▶ _Data to process_:
(** * The Great Heist: level generator and simulation engine

    A shallow embedding of the two revisions of [components/Game.tsx]
    (and of [types.ts]) together with the properties of the per-tick
    transition and of the procedural level generator.

    Numbers.  JavaScript numbers are modelled by exact rationals [Q]
    where the program computes with coordinates, speeds and seconds, and
    by [Z] where it only ever holds integers (floor index, score, bill
    value).  The numbers a tick stores back into the state (the timer, a
    guard's position) are kept in lowest terms ([Qred]), which does not
    change their value.  [Math.random], [Math.sqrt], [Math.atan2],
    [Math.cos] and [Math.sin] are not code of the program: the random draws
    are read from an explicit source, the other four are taken as an
    interface ([JSMath]). *)

From Stdlib Require Import QArith Qabs Qminmax Qround ZArith List Bool.
From Stdlib Require Import String Ascii DecimalString Lia Lqa.
From Stdlib Require DecimalPos DecimalN.
Import ListNotations.

Local Open Scope Q_scope.

(** ** Comparisons and helpers on numbers *)

Definition Qltb (a b : Q) : bool := negb (Qle_bool b a).
Definition Qgtb (a b : Q) : bool := Qltb b a.
Definition Qleb (a b : Q) : bool := Qle_bool a b.

(** [Math.max] / [Math.min] on two numbers. *)
Definition Math_max (a b : Q) : Q := if Qle_bool a b then b else a.
Definition Math_min (a b : Q) : Q := if Qle_bool a b then a else b.

(** [n.toString()] and template interpolation of a non-negative integer. *)
Definition toString (n : Z) : string :=
  NilZero.string_of_uint (N.to_uint (Z.to_N n)).

(** ** types.ts *)

Module Point.
Record t : Type := mk { x : Q; y : Q }.
End Point.

Module Wall.
Record t : Type := mk { x : Q; y : Q; w : Q; h : Q }.
End Wall.

Module Money.
Record t : Type := mk {
  id : string;
  pos : Point.t;
  value : Z;
  collected : bool
}.
(** [{ ...m, collected: true }] *)
Definition collect (m : t) : t := mk (id m) (pos m) (value m) true.
End Money.

Module Guard.
Record t : Type := mk {
  id : string;
  pos : Point.t;
  path : list Point.t;
  currentPathIndex : nat;
  speed : Q
}.
End Guard.

Record GameState : Type := mkGameState {
  playerPos : Point.t;
  currentFloor : Z;
  score : Z;
  money : list Money.t;
  walls : list Wall.t;
  guards : list Guard.t;
  password : string;
  foundPassword : bool;
  doorPos : Point.t;
  isPaused : bool;
  isGameOver : bool;
  showTerminal : bool;
  lastPasswordFound : string;
  timeLeft : Q
}.

Inductive Direction : Type := UP | DOWN | LEFT | RIGHT | NONE.

Definition Direction_eqb (a b : Direction) : bool :=
  match a, b with
  | UP, UP | DOWN, DOWN | LEFT, LEFT | RIGHT, RIGHT | NONE, NONE => true
  | _, _ => false
  end.

(** Spread-and-override updates [{ ...s, field: v }] used by the engine. *)
Definition set_isGameOver (b : bool) (s : GameState) : GameState :=
  mkGameState (playerPos s) (currentFloor s) (score s) (money s) (walls s)
    (guards s) (password s) (foundPassword s) (doorPos s) (isPaused s)
    b (showTerminal s) (lastPasswordFound s) (timeLeft s).

Definition set_isPaused (b : bool) (s : GameState) : GameState :=
  mkGameState (playerPos s) (currentFloor s) (score s) (money s) (walls s)
    (guards s) (password s) (foundPassword s) (doorPos s) b
    (isGameOver s) (showTerminal s) (lastPasswordFound s) (timeLeft s).

Definition set_showTerminal (b : bool) (s : GameState) : GameState :=
  mkGameState (playerPos s) (currentFloor s) (score s) (money s) (walls s)
    (guards s) (password s) (foundPassword s) (doorPos s) (isPaused s)
    (isGameOver s) b (lastPasswordFound s) (timeLeft s).

Definition set_playerPos (p : Point.t) (s : GameState) : GameState :=
  mkGameState p (currentFloor s) (score s) (money s) (walls s)
    (guards s) (password s) (foundPassword s) (doorPos s) (isPaused s)
    (isGameOver s) (showTerminal s) (lastPasswordFound s) (timeLeft s).

Definition set_foundPassword (b : bool) (s : GameState) : GameState :=
  mkGameState (playerPos s) (currentFloor s) (score s) (money s) (walls s)
    (guards s) (password s) b (doorPos s) (isPaused s)
    (isGameOver s) (showTerminal s) (lastPasswordFound s) (timeLeft s).

(** The floor is live when the tick is allowed to advance it. *)
Definition live (s : GameState) : bool :=
  negb (isPaused s || isGameOver s || showTerminal s).

(** ** The library functions the program calls

    [Math.atan2] returns an angle; angles are kept abstract so that an
    implementation may represent them exactly. *)
Record JSMath : Type := mkJSMath {
  angle_t : Type;
  Math_sqrt : Q -> Q;
  Math_atan2 : Q -> Q -> angle_t;
  Math_cos : angle_t -> Q;
  Math_sin : angle_t -> Q
}.

(** ** Random draws

    Every call of [Math.random()] reads the next element of an explicit
    source [rng] at a cursor.  A computation can run out of fuel (only the
    unbounded [while] loop of [generateMoney] needs fuel) or throw. *)
Inductive Res (A : Type) : Type :=
| Ok (a : A)
| OutOfFuel
| Thrown.
Arguments Ok {A} a.
Arguments OutOfFuel {A}.
Arguments Thrown {A}.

▶ _Aim of the exercise_: Reproduce every single entry above exactly.

▶ _Written solution_:
(** * The Great Heist: level generator and simulation engine

    A shallow embedding of the two revisions of [components/Game.tsx]
    (and of [types.ts]) together with the properties of the per-tick
    transition and of the procedural level generator.

    Numbers.  JavaScript numbers are modelled by exact rationals [Q]
    where the program computes with coordinates, speeds and seconds, and
    by [Z] where it only ever holds integers (floor index, score, bill
    value).  The numbers a tick stores back into the state (the timer, a
    guard's position) are kept in lowest terms ([Qred]), which does not
    change their value.  [Math.random], [Math.sqrt], [Math.atan2],
    [Math.cos] and [Math.sin] are not code of the program: the random draws
    are read from an explicit source, the other four are taken as an
    interface ([JSMath]). *)

From Stdlib Require Import QArith Qabs Qminmax Qround ZArith List Bool.
From Stdlib Require Import String Ascii DecimalString Lia Lqa.
From Stdlib Require DecimalPos DecimalN.
Import ListNotations.

Local Open Scope Q_scope.

(** ** Comparisons and helpers on numbers *)

Definition Qltb (a b : Q) : bool := negb (Qle_bool b a).
Definition Qgtb (a b : Q) : bool := Qltb b a.
Definition Qleb (a b : Q) : bool := Qle_bool a b.

(** [Math.max] / [Math.min] on two numbers. *)
Definition Math_max (a b : Q) : Q := if Qle_bool a b then b else a.
Definition Math_min (a b : Q) : Q := if Qle_bool a b then a else b.

(** [n.toString()] and template interpolation of a non-negative integer. *)
Definition toString (n : Z) : string :=
  NilZero.string_of_uint (N.to_uint (Z.to_N n)).

(** ** types.ts *)

Module Point.
Record t : Type := mk { x : Q; y : Q }.
End Point.

Module Wall.
Record t : Type := mk { x : Q; y : Q; w : Q; h : Q }.
End Wall.

Module Money.
Record t : Type := mk {
  id : string;
  pos : Point.t;
  value : Z;
  collected : bool
}.
(** [{ ...m, collected: true }] *)
Definition collect (m : t) : t := mk (id m) (pos m) (value m) true.
End Money.

Module Guard.
Record t : Type := mk {
  id : string;
  pos : Point.t;
  path : list Point.t;
  currentPathIndex : nat;
  speed : Q
}.
End Guard.

Record GameState : Type := mkGameState {
  playerPos : Point.t;
  currentFloor : Z;
  score : Z;
  money : list Money.t;
  walls : list Wall.t;
  guards : list Guard.t;
  password : string;
  foundPassword : bool;
  doorPos : Point.t;
  isPaused : bool;
  isGameOver : bool;
  showTerminal : bool;
  lastPasswordFound : string;
  timeLeft : Q
}.

Inductive Direction : Type := UP | DOWN | LEFT | RIGHT | NONE.

Definition Direction_eqb (a b : Direction) : bool :=
  match a, b with
  | UP, UP | DOWN, DOWN | LEFT, LEFT | RIGHT, RIGHT | NONE, NONE => true
  | _, _ => false
  end.

(** Spread-and-override updates [{ ...s, field: v }] used by the engine. *)
Definition set_isGameOver (b : bool) (s : GameState) : GameState :=
  mkGameState (playerPos s) (currentFloor s) (score s) (money s) (walls s)
    (guards s) (password s) (foundPassword s) (doorPos s) (isPaused s)
    b (showTerminal s) (lastPasswordFound s) (timeLeft s).

Definition set_isPaused (b : bool) (s : GameState) : GameState :=
  mkGameState (playerPos s) (currentFloor s) (score s) (money s) (walls s)
    (guards s) (password s) (foundPassword s) (doorPos s) b
    (isGameOver s) (showTerminal s) (lastPasswordFound s) (timeLeft s).

Definition set_showTerminal (b : bool) (s : GameState) : GameState :=
  mkGameState (playerPos s) (currentFloor s) (score s) (money s) (walls s)
    (guards s) (password s) (foundPassword s) (doorPos s) (isPaused s)
    (isGameOver s) b (lastPasswordFound s) (timeLeft s).

Definition set_playerPos (p : Point.t) (s : GameState) : GameState :=
  mkGameState p (currentFloor s) (score s) (money s) (walls s)
    (guards s) (password s) (foundPassword s) (doorPos s) (isPaused s)
    (isGameOver s) (showTerminal s) (lastPasswordFound s) (timeLeft s).

Definition set_foundPassword (b : bool) (s : GameState) : GameState :=
  mkGameState (playerPos s) (currentFloor s) (score s) (money s) (walls s)
    (guards s) (password s) b (doorPos s) (isPaused s)
    (isGameOver s) (showTerminal s) (lastPasswordFound s) (timeLeft s).

(** The floor is live when the tick is allowed to advance it. *)
Definition live (s : GameState) : bool :=
  negb (isPaused s || isGameOver s || showTerminal s).

(** ** The library functions the program calls

    [Math.atan2] returns an angle; angles are kept abstract so that an
    implementation may represent them exactly. *)
Record JSMath : Type := mkJSMath {
  angle_t : Type;
  Math_sqrt : Q -> Q;
  Math_atan2 : Q -> Q -> angle_t;
  Math_cos : angle_t -> Q;
  Math_sin : angle_t -> Q
}.

(** ** Random draws

    Every call of [Math.random()] reads the next element of an explicit
    source [rng] at a cursor.  A computation can run out of fuel (only the
    unbounded [while] loop of [generateMoney] needs fuel) or throw. *)
Inductive Res (A : Type) : Type :=
| Ok (a : A)
| OutOfFuel
| Thrown.
Arguments Ok {A} a.
Arguments OutOfFuel {A}.
Arguments Thrown {A}.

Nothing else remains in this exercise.